Source data below:

(** A task whose worker returns no record takes nothing from what the loop
    of [main] collects from the other tasks. *)
Lemma gather_without pages delay_range url completed index profiles :
  worker_record pages delay_range url = None →
  (gather pages delay_range completed index profiles).1
  = (gather pages delay_range (filter (λ u, u ≠ url) completed) index profiles).1.
Proof.
  intros Hn.
  destruct (gather_spec pages delay_range completed index profiles) as (-> & _).
  destruct (gather_spec pages delay_range (filter (λ u, u ≠ url) completed)
              index profiles) as (-> & _).
  by rewrite omap_without.
Qed.

(** C7.  When the request is made (the pause before it has returned) and
    the answer has an error status, 400 to 599, or the request itself fails,
    [fetch_profile] returns [None] and does not raise; the last thing it
    does is log a warning that names the URL; it calls no extractor; and the
    loop of [main] collects from the tasks the records it collects when the
    URL is not among them.  An answer with any other status is handed on as a
    downloaded page. *)
Theorem fetch_failure_gives_no_record
    (answers : gmap string (result (Response Soup))) url delay_range u :
  ((pause url delay_range u).1 = Ok tt →
   match session_get answers url with
   | Ok response => (400 ≤ status_code response < 600)%Z
   | Raise e => e = RequestException
   end →
   ∃ evs,
     fetch_profile_paced (web_of answers) url delay_range u = (Ok None, evs) ∧
     last evs = Some (ev_log WARNING
                        (match session_get answers url with
                         | Ok _ => msg_http_error url
                         | Raise _ => msg_network_failure url
                         end)) ∧
     (∀ item, ev_extract_from_schema item ∉ evs) ∧
     (ev_extract_microdata ∉ evs) ∧
     (∀ completed index profiles,
        (gather (web_of answers) delay_range completed index profiles).1
        = (gather (web_of answers) delay_range
                  (filter (λ u, u ≠ url) completed) index profiles).1))
  ∧ (∀ response,
       session_get answers url = Ok response →
       (status_code response < 400 ∨ 600 ≤ status_code response)%Z →
       fetch_response (web_of answers) url = Ok (body response)).
Proof.
  split.
  - intros Hpause H. rewrite fetch_profile_paced_returns by done.
    assert (∃ e, fetch_response (web_of answers) url = Raise e ∧
                 (e = HTTPError ∨ e = RequestException) ∧
                 match session_get answers url with
                 | Ok _ => msg_http_error url
                 | Raise _ => msg_network_failure url
                 end = match e with
                       | HTTPError => msg_http_error url
                       | _ => msg_network_failure url
                       end) as (e & Hf & He & ->).
    { rewrite fetch_response_web_of.
      destruct (session_get answers url) as [response|e0].
      - exists HTTPError. unfold checked. cbn [mbind result_bind].
        rewrite raise_for_status_error by done. auto.
      - subst e0. exists RequestException. auto. }
    destruct (fetch_profile_failure (web_of answers) url delay_range e Hf He)
      as (evs & Hp & Hlast & Hs & Hm).
    exists evs. split; [done|]. split; [done|]. split; [done|]. split; [done|].
    intros completed index profiles. apply gather_without.
    unfold worker_record. by rewrite Hp.
  - intros response Hg Hs. rewrite fetch_response_web_of, Hg. unfold checked.
    cbn [mbind result_bind]. by rewrite raise_for_status_other.
Qed.
Definition symbol : M JackTokenizer string :=
  t <- token_type ;;
  if is_type t token_types.SYMBOL then
    f <- get ;;
    match cached ce_symbol f with
    | Some v => ret v
    | None =>
        let valid_xml_char := xml_escape (token f) in
        modify (cache_store
          {| ce_token_type := None; ce_key_word := None; ce_symbol := Some valid_xml_char;
             ce_identifier := None; ce_int_val := None; ce_string_val := None |}) ;;
        ret valid_xml_char
    end
  else raise TypeError "'token_type()' is not SYMBOL.".

Definition identifier : M JackTokenizer string :=
  t <- token_type ;;
  if is_type t token_types.IDENTIFIER then
    f <- get ;;
    match cached ce_identifier f with
    | Some v => ret v
    | None =>
        modify (cache_store
          {| ce_token_type := None; ce_key_word := None; ce_symbol := None;
             ce_identifier := Some (token f); ce_int_val := None; ce_string_val := None |}) ;;
        ret (token f)
    end
  else raise TypeError "'token_type()' is not IDENTIFIER.".

Definition int_val : M JackTokenizer Z :=
  t <- token_type ;;
  if is_type t token_types.INT_CONST then
    f <- get ;;
    match cached ce_int_val f with
    | Some v => ret v
    | None =>
        match int (token f) with
        | None => raise ValueError (token f)
        | Some int_val_token =>
            modify (cache_store
              {| ce_token_type := None; ce_key_word := None; ce_symbol := None;
                 ce_identifier := None; ce_int_val := Some int_val_token;
                 ce_string_val := None |}) ;;
            ret int_val_token
        end
    end
  else raise TypeError "'token_type()' is not INT_CONST.".

Definition string_val : M JackTokenizer string :=
  t <- token_type ;;
  if is_type t token_types.STRING_CONST then
    f <- get ;;
    match cached ce_string_val f with
    | Some v => ret v
    | None =>
        let string_val_token := slice_1_m1 (token f) in
        modify (cache_store
          {| ce_token_type := None; ce_key_word := None; ce_symbol := None;
             ce_identifier := None; ce_int_val := None;
             ce_string_val := Some string_val_token |}) ;;
        ret string_val_token
    end
  else raise TypeError "'token_type()' is not STRING_CONST.".

(** ** [parser/compilation_engine.py] *)

(** The second component of a [_body] entry: a [str], or the [int] that
    [int_val] returns. *)
Inductive terminal_value : Type :=
| Str (s : string)
| Int (n : Z).

(** [format] applied to a terminal. *)
Definition format_value (v : terminal_value) : string :=
  match v with
  | Str s => s
  | Int n => str_of_int n
  end.

(** What has been written to [_outfile], one entry per call of [write] or
    [print], oldest first. *)
Inductive written : Type :=
| W_indent (n : Z)                                   (* write(' ' * n) *)
| W_terminal (element : string) (terminal : terminal_value)
| W_start (element : string)
| W_end (element : string).

(** [' ' * n] *)
Definition spaces (n : Z) : string :=
  String.concat "" (repeat " " (Z.to_nat n)).

Definition render (w : written) : string :=
  match w with
  | W_indent n => spaces n
  | W_terminal element terminal =>
      "<" ++ element ++ "> " ++ format_value terminal ++ " </" ++ element ++ ">" ++ str1 newline
  | W_start element => "<" ++ element ++ ">" ++ str1 newline
  | W_end element => "</" ++ element ++ ">" ++ str1 newline
  end.

(** The text of the output file. *)
Definition contents (out : list written) : string :=
  String.concat "" (map render out).

(** [_body] is a [PlusEqualsableIterator]: [+=] chains one entry behind
    those not yet taken and iteration takes them from the front, so it is a
    first-in first-out queue of the entries not yet written. *)
Record CompilationEngine : Type := {
  _infile : JackTokenizer;
  _outfile : list written;
  _indent : Z;
  _body : list (string * terminal_value);
  _safe_to_step : bool
}.

Definition CompilationEngine_init (infile : JackTokenizer) : CompilationEngine :=
  {| _infile := infile; _outfile := []; _indent := 0; _body := [];
     _safe_to_step := true |}.

Definition set_infile (v : JackTokenizer) (e : CompilationEngine) : CompilationEngine :=
  {| _infile := v; _outfile := _outfile e; _indent := _indent e;
     _body := _body e; _safe_to_step := _safe_to_step e |}.

Definition set_outfile (v : list written) (e : CompilationEngine) : CompilationEngine :=
  {| _infile := _infile e; _outfile := v; _indent := _indent e;
     _body := _body e; _safe_to_step := _safe_to_step e |}.

Definition set_indent (v : Z) (e : CompilationEngine) : CompilationEngine :=
  {| _infile := _infile e; _outfile := _outfile e; _indent := v;
     _body := _body e; _safe_to_step := _safe_to_step e |}.

Definition set_body (v : list (string * terminal_value)) (e : CompilationEngine)
    : CompilationEngine :=
  {| _infile := _infile e; _outfile := _outfile e; _indent := _indent e;
     _body := v; _safe_to_step := _safe_to_step e |}.

Definition set_safe_to_step (v : bool) (e : CompilationEngine) : CompilationEngine :=
  {| _infile := _infile e; _outfile := _outfile e; _indent := _indent e;
     _body := _body e; _safe_to_step := v |}.

Abbreviation CE := (M CompilationEngine).

(** A call of a tokenizer method on [self._infile]. *)
Definition f_ {A} (m : M JackTokenizer A) : CE A := fun e =>
  let (r, f') := m (_infile e) in (r, set_infile f' e).

(** [self._outfile.write(...)] and [print(..., file=self._outfile)] *)
Definition emit (w : written) : CE unit :=
  modify (fun e => set_outfile (_outfile e ++ [w]) e).

(** [self._body += [element, terminal]] *)
Definition body_add (element : string) (terminal : terminal_value) : CE unit :=
  modify (fun e => set_body (_body e ++ [(element, terminal)]) e).

Definition write_terminal (element : string) (terminal : terminal_value)
    (indent : bool) : CE unit :=
  (if indent then i <- gets _indent ;; emit (W_indent i) else ret tt) ;;
  emit (W_terminal element terminal).

(** The loop of [write_body] over the entries [entries] taken from
    [_body]. *)
Fixpoint write_entries (entries : list (string * terminal_value)) : CE unit :=
  match entries with
  | [] => ret tt
  | (inner_element, terminal) :: rest =>
      i <- gets _indent ;;
      emit (W_indent i) ;;
      write_terminal inner_element terminal false ;;
      write_entries rest
  end.

Definition write_body : CE unit :=
  entries <- gets _body ;;
  modify (set_body []) ;;
  write_entries entries.

Definition write_non_terminal_start (element : string) : CE unit :=
  i <- gets _indent ;;
  emit (W_indent i) ;;
  emit (W_start element) ;;
  modify (fun e => set_indent (_indent e + 2) e) ;;
  write_body.

Definition write_non_terminal_end (element : string) : CE unit :=
  write_body ;;
  modify (fun e => set_indent (_indent e - 2) e) ;;
  i <- gets _indent ;;
  emit (W_indent i) ;;
  emit (W_end element).

Definition write_non_terminal (element : string) : CE unit :=
  write_non_terminal_start element ;;
  write_non_terminal_end element.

End of Source data.

### Task instructions
Look through the entries above; copy each line where the string "Inductive" appears.

### Answer for the task
Inductive terminal_value : Type :=
Inductive written : Type :=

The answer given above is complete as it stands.